REQUIRED ACTION: Please copy every line below that contains the string "variant".
STUDY MATERIAL Start Marker
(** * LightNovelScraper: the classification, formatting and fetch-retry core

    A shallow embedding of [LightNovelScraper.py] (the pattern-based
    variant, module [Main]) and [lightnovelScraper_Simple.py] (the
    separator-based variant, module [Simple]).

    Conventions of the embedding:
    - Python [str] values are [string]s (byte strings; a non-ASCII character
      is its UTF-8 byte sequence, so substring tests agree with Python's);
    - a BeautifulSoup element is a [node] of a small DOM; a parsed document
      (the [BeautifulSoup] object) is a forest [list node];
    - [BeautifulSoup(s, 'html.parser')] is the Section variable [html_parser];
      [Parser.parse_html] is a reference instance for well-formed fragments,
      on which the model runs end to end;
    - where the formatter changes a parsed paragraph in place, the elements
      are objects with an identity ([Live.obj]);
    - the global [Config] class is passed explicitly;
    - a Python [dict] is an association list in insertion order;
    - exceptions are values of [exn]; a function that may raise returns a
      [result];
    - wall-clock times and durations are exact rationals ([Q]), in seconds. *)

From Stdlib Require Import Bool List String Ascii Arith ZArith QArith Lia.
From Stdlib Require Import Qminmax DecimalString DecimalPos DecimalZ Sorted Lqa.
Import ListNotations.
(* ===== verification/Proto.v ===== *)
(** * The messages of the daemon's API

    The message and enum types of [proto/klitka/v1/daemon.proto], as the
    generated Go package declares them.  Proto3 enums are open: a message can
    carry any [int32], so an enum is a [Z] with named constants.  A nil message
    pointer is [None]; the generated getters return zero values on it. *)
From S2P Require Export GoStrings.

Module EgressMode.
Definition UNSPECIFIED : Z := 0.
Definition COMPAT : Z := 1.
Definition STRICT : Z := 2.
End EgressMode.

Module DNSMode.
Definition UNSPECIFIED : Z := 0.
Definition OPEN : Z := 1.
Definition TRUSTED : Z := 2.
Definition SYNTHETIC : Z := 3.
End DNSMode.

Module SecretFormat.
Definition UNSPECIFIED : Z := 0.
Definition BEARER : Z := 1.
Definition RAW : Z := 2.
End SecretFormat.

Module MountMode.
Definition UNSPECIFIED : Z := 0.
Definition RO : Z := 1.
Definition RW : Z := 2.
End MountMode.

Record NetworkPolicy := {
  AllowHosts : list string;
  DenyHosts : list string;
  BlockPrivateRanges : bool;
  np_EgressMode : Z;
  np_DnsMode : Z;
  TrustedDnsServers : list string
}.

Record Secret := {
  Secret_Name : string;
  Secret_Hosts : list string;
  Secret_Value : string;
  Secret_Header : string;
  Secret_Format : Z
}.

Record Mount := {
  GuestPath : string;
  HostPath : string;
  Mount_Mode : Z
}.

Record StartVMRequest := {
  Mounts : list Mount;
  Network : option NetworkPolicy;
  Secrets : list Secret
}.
STUDY MATERIAL End Marker
SOLVED EXERCISE:
    variant, module [Main]) and [lightnovelScraper_Simple.py] (the
    separator-based variant, module [Simple]).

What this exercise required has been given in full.